Thank you for your questions. I would ask you to read the posts I have put up about the history of c 603 life. Check the labels to the right to find appropriate articles, and let me know if you need help finding the most helpful articles. I have written a lot about this in the past couple of years, especially, but also throughout the past 18-19 years. I think one of the things you have missed in your understanding of why Canon 603 was established is the way it reflects on the lives of past hermits and the way the Church either once regarded, or now newly regards, their vocations. Perhaps I have not spoken about this aspect of the reason for c 603's existence. Canon 603 is meant to rectify a significant lack or defect in the way the Church has regarded the eremitical vocation throughout the centuries. Far from saying hermits throughout the centuries could be disregarded, c 603 came into being not only to assist contemporary hermits who had left their monasteries to be secularized, but to point to the importance of the vocation in whatever way it had been lived within the Church up until 1983 and will be lived in the future.
The eremitic vocation has not always been appropriately esteemed in the Church. The fault for this is multifaceted, and both the Church and hermits bear blame. On the whole, hermits were treated with suspicion by the Church, something that may have stemmed 1) from the critical stance towards the institutional Church and its relation to the state taken by the Desert Fathers and Mothers, but also 2) from the genuine independence of the authentic Hermit living his/her life in the power of the Holy Spirit. Throughout the centuries, Bishops and dioceses took the responsibility for anchorites and hermits living in their dioceses. There were diocesan statutes created (ordine), and anchorites were more strictly regulated, but hermits were vested with the hermit's tunic, and if they felt called to preach, bishops provided a license to do so. In this way, the Church limited and tried to guide (sometimes this was about controlling) hermits in the region. At the same time, hermits (for good and for ill) multiplied at times of social unrest and struggle, which tended to increase the Church's distrust of the vocation.It took time for the Western Church to truly recognize the value of eremitical vocations, and then, more time for the Church in the West to be presented with an experimental example of the life being lived in a way that could be examined by the Magisterium/hierarchy and reevaluated as a prophetic vocation. This model colony was also 180 degrees opposed to the individualism of the age. It was gradually coming together in a colony of hermits in British Columbia, particularly since these hermits were committed to "living singly in total solitude". (Here you can see the difference between a laura and a community of hermits. In the laura, which constitutes a supportive structure, the hermits live a more rigorous solitude.) It took time to find a monk who would serve as abbot, and time for the bishop protector to come to know these men and their lives and see the value of the eremitic life for the Church. Vatican Council II provided the perfect opportunity for Bishop de Roo to try to get this form of life recognized in the Western Church (it had never died out in the Eastern Church).
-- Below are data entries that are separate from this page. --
(* ===== verification/GraphExample.v ===== *)
(** * The Jira artifact graph: runs

    A small tracker, what the traversal makes of it, and the instances of the
    theorems about it. *)

From stdpp Require Import vector pretty.
From S2P Require Import Prelude GoText TextOrder Encoding WikiScanner Markdown NetUrl MdView GraphTypes GraphExtract GraphCollect GraphResult GraphTraversal GraphLoop GraphProjection GraphSteady.
Import GoText TextOrder Encoding GraphTypes GraphExtract GraphCollect GraphResult GraphTraversal GraphProjection.
Import GraphLoop (some_order, returns).
Import GraphSteady (follows_links).

Module GraphExample.
Local Open Scope Z_scope.
Local Open Scope atl_scope.

#[local] Instance toy : Lang :=
  {| sha256 := toy_sha256; unicode_upper := λ s, s; unicode_lower := λ s, s; unicode_fold := λ a b, eqt a b; url_Parse := λ _, None;
     url_String := λ _ _ _ _ _, [] |}.
Definition enumerate (A : Type) (m : gmap text A) : list (text * A) := map_to_list m.
(** A row of issue links. *)
Definition link_to (id : string) (target : string) (target_id : string) : value :=
  VObject [(txt "id", VString (txt id)); (txt "type", VObject [(txt "name", VString (txt "Blocks")); (txt "outward", VString (txt "blocks"))]);
           (txt "outwardIssue", VObject [(txt "id", VString (txt target_id)); (txt "key", VString (txt target))])].
Definition issue (asked key id : text) (links : list value) : QualifiedIssueSnapshot :=
  {| qRequestedKey := asked; qID := id; qKey := key; qIssueID := id; qIssueKey := key; qIssueSummary := txt "a summary";
     qFields := Some [(txt "issuelinks", VArray links); (txt "attachment", VArray [])]; qNames := Some []; qSchema := Some []; qProperties := Some [] |}.
Definition quiet : issue_reads :=
  {| read_comments := {| answer := Ok (Some []); ctx_err := None |}; read_worklogs := None; read_remote_links := None; read_development := None |}.
Definition tracker (issues : text → option QualifiedIssueSnapshot) : service :=
  {| jira_base := []; confluence_base := []; snapshot_at := λ _ key, {| answer := match issues key with Some q => Ok (Some q) | None => refuse ErrNotFound end; ctx_err := None |};
     issue_reads_at := λ _ _, quiet; page_metadata := None; usage_at := λ n, (Z.of_nat n, 1000 * Z.of_nat n) |}.
Definition options (depth nodes : Z) : JiraIssueGraphOptions :=
  {| oDepth := depth; oMaxNodes := nodes; oMaxEdges := 0; oMaxEvidence := 0; oMaxRequests := 0; oMaxResponseBytes := 0; oResolveConfluence := true; oIncludeDevelopment := false;
     oIncludeSources := Some [txt "issue_links,attachments"]; oExcludeSources := None; oSelection := None |}.
Definition run (issues : text → option QualifiedIssueSnapshot) (key : string) (depth nodes : Z) : option (fallible JiraIssueGraphResult) :=
  IssueGraphWithOptions enumerate (λ _, true) (λ _, tracker issues) (txt key) (options depth nodes).
Definition chain (key : text) : option QualifiedIssueSnapshot :=
  if eqt key (txt "AB-1") then Some (issue key key (txt "1") [link_to "10" "AB-2" "2"; link_to "11" "AB-3" "3"])
  else if eqt key (txt "AB-2") then Some (issue key (txt "AB-1") (txt "1") [])
  else if eqt key (txt "AB-3") then Some (issue key key (txt "3") [link_to "12" "AB-4" "4"])
  else if eqt key (txt "AB-4") then Some (issue key key (txt "4") [])
  else None.
Definition straight (key : text) : option QualifiedIssueSnapshot :=
  if eqt key (txt "AB-1") then Some (issue key key (txt "1") [link_to "10" "AB-2" "2"; link_to "11" "AB-3" "3"])
  else if eqt key (txt "AB-2") then Some (issue key key (txt "2") [])
  else if eqt key (txt "AB-3") then Some (issue key key (txt "3") [link_to "12" "AB-4" "4"])
  else if eqt key (txt "AB-4") then Some (issue key key (txt "4") [])
  else None.
Definition brief (r : option (fallible JiraIssueGraphResult)) :=
  match r with
  | Some (Ok r) => inl (rComplete r, Truncated r, map (λ n, (String.string_of_list_ascii (nID n), nDepth n, nExpanded n)) (Nodes r), zlen (Edges r), length (Frontier r), AttemptedNodes (Bounds r))
  | Some (Err _) => inr true
  | None => inr false
  end.

(** ** Runs *)

(** AB-1 links to AB-2 and AB-3, AB-3 to AB-4. *)
Example straight_complete :
  brief (run straight "AB-1" 2 10) =
  inl (true, false, [("jira:issue:AB-1", 0, true); ("jira:issue:AB-2", 1, true); ("jira:issue:AB-3", 1, true); ("jira:issue:AB-4", 2, true)]%string, 3, 0%nat, 4).
Proof. vm_compute. reflexivity. Qed.
(** With room for three issues the fourth is on the frontier. *)
Example straight_bounded : brief (run straight "AB-1" 2 3) = inl (false, true, [("jira:issue:AB-1", 0, true); ("jira:issue:AB-2", 1, true); ("jira:issue:AB-3", 1, true)]%string, 2, 1%nat, 3).
Proof. vm_compute. reflexivity. Qed.
(** An issue that moved to the root is merged into it; the link to it is then one
    of the root to itself, which is left out and makes its source partial. *)
Example chain_complete : brief (run chain "AB-1" 2 10) = inl (false, false, [("jira:issue:AB-1", 0, true); ("jira:issue:AB-3", 1, true); ("jira:issue:AB-4", 2, true)]%string, 2, 0%nat, 4).
Proof. vm_compute. reflexivity. Qed.
(** Its attempt still counts against the bound on nodes, and the whole graph is
    refused. *)
Example chain_refused : brief (run chain "AB-1" 2 3) = inr true.
Proof. vm_compute. reflexivity. Qed.

(** ** The theorems at these runs *)

Lemma enumerate_order : some_order enumerate. Proof. by intros A m. Qed.
Lemma traversal_returns_witness : returns (run chain "AB-1" 2 10).
Proof. exact (GraphLoop.traversal_returns enumerate (λ _, true) (λ _, tracker chain) (txt "AB-1") (options 2 10) enumerate_order). Defined.
Definition straight_graph : fallible JiraIssueGraphResult := default (refuse ErrConfig) (run straight "AB-1" 2 10).
Lemma straight_runs : IssueGraphWithOptions enumerate (λ _, true) (λ _, tracker straight) (txt "AB-1") (options 2 10) = Some straight_graph.
Proof. vm_compute. reflexivity. Qed.
Lemma straight_whole : match straight_graph with Ok r => negb (Truncated r) && (length (Edges r) =? 3)%nat | Err _ => false end = true.
Proof. vm_compute. reflexivity. Qed.
Lemma traversal_complete_witness : ∃ r, straight_graph = Ok r ∧ length (Edges r) = 3%nat ∧ follows_links r.
Proof.
  pose proof straight_runs as Hrun. pose proof straight_whole as Hok. destruct straight_graph as [r|]; [|discriminate Hok].
  apply andb_true_iff in Hok as [Htr%negb_true_iff Hlen%Nat.eqb_eq]. exists r. split; [reflexivity|]. split; [exact Hlen|].
  exact (GraphSteady.traversal_complete enumerate (λ _, true) (λ _, tracker straight) (txt "AB-1") (options 2 10) r enumerate_order Hrun Htr).
Defined.

(** ** A projection *)

(** AB-1 is mentioned with a URL that cannot be read, in a comment. *)
Definition commented (t : string) : service :=
  {| jira_base := []; confluence_base := [];
     snapshot_at := λ _ key, {| answer := Ok (Some (issue key key (txt "1") [])); ctx_err := None |};
     issue_reads_at := λ _ _, {| read_comments := {| answer := Ok (Some [(txt "7", txt t)]); ctx_err := None |}; read_worklogs := None; read_remote_links := None; read_development := None |};
     page_metadata := None; usage_at := λ n, (Z.of_nat n, 1000 * Z.of_nat n) |}.
Definition comment_options : JiraIssueGraphOptions :=
  {| oDepth := 1; oMaxNodes := 0; oMaxEdges := 0; oMaxEvidence := 0; oMaxRequests := 0; oMaxResponseBytes := 0; oResolveConfluence := false; oIncludeDevelopment := false;
     oIncludeSources := Some [txt "comments,worklogs"]; oExcludeSources := None; oSelection := None |}.
Definition commented_graph (t : string) : fallible JiraIssueGraphResult :=
  default (refuse ErrConfig) (IssueGraphWithOptions enumerate (λ _, true) (λ _, commented t) (txt "AB-1") comment_options).
Definition mentioned : fallible JiraIssueGraphResult := commented_graph "see https://example.org/x".
Definition compact_options : JiraIssueGraphProjectionOptions := {| Projection := txt "compact"; Selectors := [] |}.
Lemma mentioned_compacts :
  match mentioned with Ok full => match ProjectJiraIssueGraphCompact full compact_options with Ok c => (length (cFacts c) =? 1)%nat | Err _ => false end | Err _ => false end = true.
Proof. vm_compute. reflexivity. Qed.
Lemma compact_exact_witness : ∃ full c, mentioned = Ok full ∧ length (cFacts c) = 1%nat ∧ compacts full c.
Proof.
  pose proof mentioned_compacts as Hok. destruct mentioned as [full|]; [|discriminate Hok].
  destruct (ProjectJiraIssueGraphCompact full compact_options) as [c|] eqn:Hc; [|discriminate Hok]. apply Nat.eqb_eq in Hok.
  exists full, c. split; [reflexivity|]. split; [exact Hok|]. exact (GraphProjection.compact_exact full compact_options c Hc).
Defined.
(** A page number of 33 digits is taken from a text, but no node may have it. *)
Example long_page_refused : match commented_graph "pageId=111111111111111111111111111111111" with Err e => Is e ErrCheckFailed | Ok _ => false end = true.
Proof. vm_compute. reflexivity. Qed.
End GraphExample.
(** C8, as stated, fails: with the undocumented value 5 of [pidHypoPos],
    a candidate whose radius is below the radius cut is rejected without
    any fatal error. *)
Lemma invalid_pid_switch_counterexample :
  ~ validPidSwitch (pidHypo invalidPidConfig Positive) /\
  acceptV0 sampleExt invalidPidConfig (lowRadiusV0 samplePos sampleNeg)
    sampleNeg samplePos sampleCollision = Returns false.
Proof.
  split; [ | vm_compute; reflexivity].
  unfold validPidSwitch. simpl. lia.
Qed.

(** ** Which fatal error ends acceptV0 *)

(** X1. [acceptV0] ends in the fatal error of a detector switch (of a
    PID-hypothesis switch) exactly when that switch holds an undocumented
    value and every statement placed before it falls through; it ends in
    no other fatal error than these eight, and in none when all switches
    hold documented values. *)
Theorem fatal_identifies_switch {T : Type} (ext : External) (cfg : Config)
    (v0 : V0Data.t T) (ntrack ptrack : Track.t) (collision : Collision.t) :
  let result := acceptV0 ext cfg v0 ntrack ptrack collision in
  let l := checks ext cfg v0 ntrack ptrack collision in
  (forall sw, result = Fatal (switchMessage sw) <->
              ~ validDetSwitch (switchValue cfg sw) /\
              reaches (switchPosition sw) l) /\
  (forall d, result = Fatal (pidMessage d) <->
             ~ validPidSwitch (pidHypo cfg d) /\ reaches (pidPosition d) l) /\
  (forall msg, result = Fatal msg ->
               In msg fatalMessages /\ ~ validSwitches cfg).
Proof.
  intros result l.
  assert (Hf : forall msg, result = Fatal msg ->
            exists k, reaches k l /\
              ((exists sw, k = switchPosition sw /\ msg = switchMessage sw /\
                           ~ validDetSwitch (switchValue cfg sw)) \/
               (exists d, k = pidPosition d /\ msg = pidMessage d /\
                          ~ validPidSwitch (pidHypo cfg d)))).
  { intros msg H. unfold result in H. rewrite acceptV0_checks in H.
    destruct (first_outcome_fatal _ _ H) as (k & Hk & Hr).
    exists k. split; [exact Hr | ].
    exact (checks_fatal_position ext cfg v0 ntrack ptrack collision k msg Hk). }
  split; [ | split].
  - intros sw. split.
    + intros H. destruct (Hf _ H) as (k & Hr & [(sw' & -> & E & Hn) | (d & _ & E & _)]).
      * apply switchMessage_inj in E. subst sw'. auto.
      * exfalso. exact (switch_pid_messages_differ _ _ E).
    + intros [Hn Hr]. unfold result. rewrite acceptV0_checks.
      apply (first_outcome_reaches _ _ _ Hr).
      unfold l. rewrite switch_statement, (detSwitch_invalid _ _ _ Hn).
      reflexivity.
  - intros d. split.
    + intros H. destruct (Hf _ H) as (k & Hr & [(sw & _ & E & _) | (d' & -> & E & Hn)]).
      * exfalso. symmetry in E. exact (switch_pid_messages_differ _ _ E).
      * apply pidMessage_inj in E. subst d'. auto.
    + intros [Hn Hr]. unfold result. rewrite acceptV0_checks.
      apply (first_outcome_reaches _ _ _ Hr).
      unfold l. rewrite pid_statement, (pidSwitch_invalid _ _ _ Hn).
      reflexivity.
  - intros msg H. split.
    + destruct (Hf _ H) as (k & _ & [(sw & _ & -> & _) | (d & _ & -> & _)]).
      * unfold fatalMessages. apply in_or_app. left. apply in_map.
        destruct sw; simpl; auto 10.
      * unfold fatalMessages. apply in_or_app. right. apply in_map.
        destruct d; simpl; auto.
    + intros Hv.
      destruct (acceptV0_valid_returns ext cfg v0 ntrack ptrack collision Hv)
        as [E | E]; unfold result in H; rewrite E in H; discriminate.
Qed.
(** * humanize.number: a shallow embedding of [src/humanize/number.py]

    The six functions of the module ([ordinal], [intcomma], [intword],
    [apnumber], [fractional], [scientific]) are embedded as Rocq functions
    over a small model of the Python values they receive.  Python integers
    are [Z]; Python floats are IEEE 754 binary64 numbers, carried by the
    Standard Library's [spec_float]; text is [string] (UTF-8 bytes, so the
    superscript glyphs are multi-byte); a raised exception is the [Raise]
    branch of [result].

    The interpreter's recursion limit is not modelled: the self-call of
    [intcomma] is given fuel that is proved sufficient.  The number parsers
    recognise ASCII digits and ASCII white space only. *)

From Stdlib Require Import ZArith QArith Qround Qabs Qpower Bool List.
From Stdlib Require Import Lia Lqa Morphisms.
From Stdlib Require Import Ascii String Decimal DecimalString DecimalPos DecimalN.
From Stdlib Require Import SpecFloat.
From Stdlib Require DecimalFacts.
Import ListNotations.

#[local] Open Scope string_scope.
#[local] Open Scope Z_scope.

(* ================================================================= *)
(** * Python values, exceptions and results *)

Inductive pyval : Type :=
| PyInt (n : Z)
| PyFloat (x : spec_float)
| PyStr (s : string)
| PyNone.

Inductive pyexn : Type :=
| TypeError
| ValueError
| OverflowError
| ZeroDivisionError
| IndexError
| KeyError
| RecursionError.

Inductive result (A : Type) : Type :=
| Ret (a : A)
| Raise (e : pyexn).

Arguments Ret {A} a.
Arguments Raise {A} e.

Definition bind {A B : Type} (c : result A) (k : A -> result B) : result B :=
  match c with
  | Ret a => k a
  | Raise e => Raise e
  end.

Notation "x <- c ;; k" := (bind c (fun x => k))
  (at level 61, c at next level, right associativity).

Notation "' pat <- c ;; k" := (bind c (fun x => match x with pat => k end))
  (at level 61, pat pattern, c at next level, right associativity).

(** [except (TypeError, ValueError):] the handler every function of the
    module uses.  Any other exception goes through. *)
Definition caught (e : pyexn) : bool :=
  match e with
  | TypeError | ValueError => true
  | _ => false
  end.

Definition try_except {A B : Type}
  (body : result A) (handler : result B) (k : A -> result B) : result B :=
  match body with
  | Ret a => k a
  | Raise e => if caught e then handler else Raise e
  end.
(** C7. After [train], in both classes: [encode] returns the ids of the
    tokens, with the id of ["<unk>"] for every token that [token_to_id]
    lacks and its own id for every other, and raises nothing; in the byte
    class this is so for the texts whose normalization UTF-8 can encode,
    and for the others [encode] raises [UnicodeEncodeError]. [decode]
    returns a text for every sequence of integers: an id that
    [id_to_token] lacks gives ["<unk>"], which is dropped with the other
    special tokens, and in the byte class the remaining bytes are decoded
    with U+FFFD in the place of ill-formed UTF-8, so that bytes which
    encode no text give a text that holds U+FFFD. *)
Theorem unknown_handling_total (nfkc lower : list N -> list N)
    (self : BPE_Tokenizer.tokenizer) (bself : ByteBPE_Tokenizer.tokenizer)
    (corpus : list (list N)) (text : list N) (ids : list Z) :
  (let t := BPE_Tokenizer.train nfkc lower self corpus in
   exists unk_id,
     token_to_id t !! py "<unk>" = Some unk_id
     /\ BPE_Tokenizer.encode nfkc lower t text
        = Ok (BPE_Tokenizer.to_ids t unk_id
                ([py "<bos>"]
                 ++ concat (BPE_Tokenizer._encode_word t
                              <$> filter (fun w => w <> [])
                                    (split (BPE_Tokenizer.normalize nfkc lower text)))
                 ++ [py "<eos>"]))
     /\ (forall tok, token_to_id t !! tok = None -> BPE_Tokenizer.to_ids t unk_id [tok] = [unk_id])
     /\ (forall tok i, token_to_id t !! tok = Some i -> BPE_Tokenizer.to_ids t unk_id [tok] = [i])
     /\ BPE_Tokenizer.decode t ids
        = Ok (join (py " ")
                (BPE_Tokenizer.words_of_tokens (omap (BPE_Tokenizer.kept_token t) ids)))
     /\ (forall i, id_to_token t !! i = None -> BPE_Tokenizer.kept_token t i = None)
     /\ (forall i tok, id_to_token t !! i = Some tok -> tok ∈ BPE_Tokenizer.SPECIAL_TOKENS ->
                       BPE_Tokenizer.kept_token t i = None))
  /\ match ByteBPE_Tokenizer.train nfkc lower bself corpus with
     | Ok bt =>
         exists unk_id,
           token_to_id bt !! ByteBPE_Tokenizer.TStr (py "<unk>") = Some unk_id
           /\ match utf8_encode (ByteBPE_Tokenizer.normalize nfkc lower text) with
              | Some words =>
                  ByteBPE_Tokenizer.encode nfkc lower bt text
                  = Ok (ByteBPE_Tokenizer.to_ids bt unk_id
                          ([ByteBPE_Tokenizer.TStr (py "<bos>")]
                           ++ (ByteBPE_Tokenizer.TBytes
                                 <$> ByteBPE_Tokenizer._encode_bytes bt words)
                           ++ [ByteBPE_Tokenizer.TStr (py "<eos>")]))
              | None => ByteBPE_Tokenizer.encode nfkc lower bt text = Raise UnicodeEncodeError
              end
           /\ (forall tok, token_to_id bt !! tok = None ->
                           ByteBPE_Tokenizer.to_ids bt unk_id [tok] = [unk_id])
           /\ (forall tok i, token_to_id bt !! tok = Some i ->
                             ByteBPE_Tokenizer.to_ids bt unk_id [tok] = [i])
           /\ ByteBPE_Tokenizer.decode bt ids
              = Ok (utf8_decode_replace (concat (omap (ByteBPE_Tokenizer.kept_bytes bt) ids)))
           /\ (forall i, id_to_token bt !! i = None -> ByteBPE_Tokenizer.kept_bytes bt i = None)
           /\ (forall i tok, id_to_token bt !! i = Some tok ->
                             tok ∈ ByteBPE_Tokenizer.SPECIAL_TOKENS ->
                             ByteBPE_Tokenizer.kept_bytes bt i = None)
           /\ ((forall s, utf8_encode s
                          <> Some (concat (omap (ByteBPE_Tokenizer.kept_bytes bt) ids))) ->
               exists decoded, ByteBPE_Tokenizer.decode bt ids = Ok decoded
                               /\ replacement_character ∈ decoded)
           /\ utf8_decode_replace [104; 255; 105]%N = [104; replacement_character; 105]%N
     | Raise e => e = UnicodeEncodeError
     end.
Proof.
  split.
  - intros t.
    destruct (BPE_TokenizerFacts.train_special nfkc lower self corpus (py "<unk>"))
      as [unk_id Hunk]; [apply BPE_TokenizerFacts.special_tokens_elem; tauto|].
    exists unk_id. split; [done|].
    split; [by apply BPE_TokenizerFacts.encode_trained|].
    split; [intros tok Htok; unfold BPE_Tokenizer.to_ids; simpl; by rewrite Htok|].
    split; [intros tok i Htok; unfold BPE_Tokenizer.to_ids; simpl; by rewrite Htok|].
    split.
    + apply BPE_TokenizerFacts.decode_trained.
      apply (BPE_TokenizerFacts.train_nonempty nfkc lower self corpus).
    + split.
      * intros i Hi. unfold BPE_Tokenizer.kept_token. by rewrite Hi.
      * intros i tok Hi Htok. unfold BPE_Tokenizer.kept_token. rewrite Hi.
        by rewrite decide_True.
  - destruct (ByteBPE_Tokenizer.train nfkc lower bself corpus) as [bt|e] eqn:Hbt;
      [|by apply (ByteBPE_TokenizerFacts.train_Raise nfkc lower bself corpus)].
    assert (ByteBPE_Tokenizer.trained nfkc lower bt) as Htr by (by exists bself, corpus).
    destruct (ByteBPE_TokenizerFacts.byte_train_special nfkc lower bt Htr
                (ByteBPE_Tokenizer.TStr (py "<unk>")))
      as [unk_id Hunk]; [apply ByteBPE_TokenizerFacts.byte_special_tokens_elem; tauto|].
    pose proof (ByteBPE_TokenizerFacts.byte_decode_trained nfkc lower bt ids Htr) as Hdec.
    exists unk_id. split; [done|]. split.
    { destruct (utf8_encode (ByteBPE_Tokenizer.normalize nfkc lower text))
        as [words|] eqn:Hwords.
      - by apply ByteBPE_TokenizerFacts.byte_encode_trained.
      - apply ByteBPE_TokenizerFacts.byte_encode_UnicodeEncodeError; [|done].
        apply (ByteBPE_TokenizerFacts.byte_train_nonempty nfkc lower bt Htr). }
    split; [intros tok Htok; unfold ByteBPE_Tokenizer.to_ids; simpl; by rewrite Htok|].
    split; [intros tok i Htok; unfold ByteBPE_Tokenizer.to_ids; simpl; by rewrite Htok|].
    split; [done|].
    split; [intros i Hi; unfold ByteBPE_Tokenizer.kept_bytes; by rewrite Hi|].
    split.
    { intros i tok Hi Htok. unfold ByteBPE_Tokenizer.kept_bytes. rewrite Hi.
      destruct tok as [s|b]; [done|].
      by destruct (ByteBPE_TokenizerFacts.bytes_not_special b). }
    split; [|done].
    intros Hill. eexists. split; [exact Hdec|].
    by apply Utf8Facts.ill_formed_replaced.
Qed.
Lemma main_cases (f : Flags) :
  match main f with
  | Exited code =>
    (code = 0 /\ flag_version f = true)
    \/ (code = 1 /\ flag_version f = false /\ flag_Args f = [])
  | StartupPanic =>
    flag_version f = false /\ flag_Args f <> []
    /\ Exists (fun a => url_Parse a = None) (flag_Args f)
  | Serving h cfg w =>
    flag_version f = false /\ flag_Args f <> []
    /\ Forall (fun a => is_Some (url_Parse a)) (flag_Args f)
    /\ h = (if decide (flag_redirect f = 0) then ProxyH else RedirectH)
  end.
Proof.
  destruct (main f) as [code| |h cfg w] eqn:Hm.
  - unfold main, ParseArguments in Hm. simpl in Hm.
    destruct (flag_version f); [left; by simplify_eq|].
    destruct (decide (length (flag_Args f) = 0%nat)) as [E|_].
    + right. simplify_eq. split_and!; try done.
      by destruct (flag_Args f).
    + repeat case_match; simplify_eq.
  - assert (flag_version f = false /\ flag_Args f <> []
            /\ exists cfg, InitProxyState cfg (flag_Args f) zero_World = None)
      as (Hv & Hne & cfg & Hi).
    { unfold main in Hm.
      destruct (ParseArguments f) as [|cfg] eqn:Hp; [discriminate|].
      apply ParseArguments_inr in Hp as (? & ? & _).
      split_and!; try done. exists cfg.
      destruct (InitProxyState cfg (flag_Args f) zero_World); [|done].
      by case_decide. }
    split_and!; try done.
    unfold InitProxyState in Hi. by eapply InitProxyState_loop_None.
  - pose proof Hm as Hm'.
    apply main_Serving in Hm' as (Hv & Hne & _ & _ & Hrc & Hh & _).
    split_and!; try done; [|by rewrite <- Hrc].
    unfold main in Hm.
    destruct (ParseArguments f) as [|cfg'] eqn:Hp; [discriminate|].
    destruct (InitProxyState cfg' (flag_Args f) zero_World) as [w'|] eqn:Hi;
      [|discriminate].
    eapply InitProxyState_loop_is_Some. unfold InitProxyState in Hi.
    by rewrite Hi.
Qed.

Lemma main_Serving_listenPort f h cfg (w : World) :
  main f = Serving h cfg w -> listenPort cfg = flag_port f.
Proof.
  unfold main, ParseArguments, SetOpenFilesLimit. simpl.
  repeat case_match; intros; simplify_eq; done.
Qed.

Lemma parses_not_Exists (args : list string) :
  Forall (fun a => is_Some (url_Parse a)) args ->
  Exists (fun a => url_Parse a = None) args -> False.
Proof.
  intros Hall Hex. apply Exists_exists in Hex as (a & Hin & Ha).
  rewrite Forall_forall in Hall. destruct (Hall a Hin) as [u Hu]. congruence.
Qed.

(** Settles one of the facts about how the process ends, the case of
    [main] and what is known of the command line being in the context. *)
Ltac outcome_facts :=
  try (split; intros ?); intros;
  repeat match goal with
         | H : _ /\ _ |- _ => destruct H
         | H : exists _, _ |- _ => destruct H
         | H : _ \/ _ |- _ => destruct H
         end;
  simplify_eq; try congruence; try tauto; eauto 10.
(** X7. when the chain of the analysis cannot be built, the step writes its
    flag under the key ["request_scheuling"], which the state does not
    have: [request_scheduling] keeps the value the state had on entry, and
    that value alone picks the branch. A state that enters with the flag
    set therefore leaves with the handoff to ["supervisor_scheduling"]. *)
Theorem analyze_init_failure_keeps_flag env s e :
  latest_query s ≠ "" ->
  patient_chain env (PATIENT_ANALYSIS_SYSTEM_PROMPT (settings env)) = Raise e ->
  exists u s2 branch,
    analyze_patient_query env s = (Ok u, [ LlmInit "patient_analysis" ])
    /\ u !! "request_scheduling" = None
    /\ u !! "patient_response_text" =
         Some (VStr "Sorry, I'm having trouble understanding right now")
    /\ decide_next_step (apply_update s u) = decide_next_step s
    /\ branch = decide_next_step s
    /\ invoke (build_patient_supervisor_graph env) s =
         (Ok s2,
          [ NodeRun "analyze_patient_query"; LlmInit "patient_analysis"; NodeRun branch ])
    /\ (truthy (state_get s "request_scheduling" (VBool false)) = true ->
        state_get s2 "next_supervisor_required" VNone = VStr "supervisor_scheduling").
Proof.
  intros Hq Hchain.
  assert (Hu : analyze_patient_query env s =
    (Ok {[ "patient_response_text" :=
             VStr "Sorry, I'm having trouble understanding right now";
           "request_scheuling" := VBool false ]},
     [ LlmInit "patient_analysis" ])).
  { unfold analyze_patient_query. rewrite analyze_query.
    apply String.eqb_neq in Hq. rewrite Hq.
    unfold try_or_return; simpl. by rewrite Hchain. }
  pose proof (node_outcome _ _ _ _ Hu) as Hnode.
  assert (Hdec : decide_next_step (apply_update s
            {[ "patient_response_text" :=
                 VStr "Sorry, I'm having trouble understanding right now";
               "request_scheuling" := VBool false ]}) = decide_next_step s).
  { unfold decide_next_step. by rewrite state_get_update_none. }
  rewrite (invoke_patient_graph _ _ _ _ Hnode), Hdec. rewrite Hu.
  unfold decide_next_step in *.
  destruct (truthy (state_get s "request_scheduling" (VBool false))).
  - rewrite run_prepare. eexists _, _, _.
    split; [reflexivity|]. split; [reflexivity|]. split; [reflexivity|].
    split; [exact Hdec|]. split; [reflexivity|]. split; [reflexivity|].
    intros _. by apply state_get_update_some; [declared|].
  - rewrite run_finish. eexists _, _, _.
    split; [reflexivity|]. split; [reflexivity|]. split; [reflexivity|].
    split; [exact Hdec|]. split; [reflexivity|]. split; [reflexivity|].
    discriminate.
Qed.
But here is the critical piece of the picture you appear to have missed: the eremitical life in the Western Church had died out, though it was a life God clearly called well-formed, experienced monastics to. It was also, therefore, a life of significant value, and needed to be recovered by the Church herself if it was to thrive in the way it did in the East, and seemed to want to do in the West as well. In creating c 603, the Church was not saying the hermit life is only now of value, and especially not only in a few canonical hermits!! She says it has always been of inestimable value in every century, and it is time to put suspicion and distrust behind us and recognize this vocation in universal law!! It is not only possible to be a hermit, but it is possible, if one feels called to do this, to live the life in the name of the Church! Canon 603 hermits, in recognizing they stand within a living stream of the Church's spiritual tradition, say to everyone, the hermit vocation -- every hermit vocation -- is valuable; the vocation is to be esteemed as a gift of God to our Church and world!!! Some witness to this publicly, normatively. Most do not. But the witness c 603 hermits give to the Church and world serves every eremitic vocation in this way.This is part of the ecclesial nature of the c 603 vocation, by the way, one of the specific ways the c 603 vocation serves the Church directly in helping her be the Church God calls her to be. This particular dimension of ecclesiality also fosters humility in those called to it. It is a literally awesome thing to think that God might call people to be part of a vocation almost completely lost to the Western Church, and to stand awed by one's call is to be both reduced and raised to humility. This is the paradoxical or countercultural prestige of the Kingdom of God, the call to stand with and for others so that God might be glorified and they might have life and have it abundantly! In this instance, c 603 hermits stand specifically to witness publicly to the eremitical vocation in all of its forms and to their important place within the Church. (Please note: the hiddenness of the c 603 hermit is found most radically in the inner journey the hermit makes with Christ to union with God. This focus of the hermit's entire life is almost entirely hidden from the eyes of humankind. I can say more about this in another post if this is not enough.)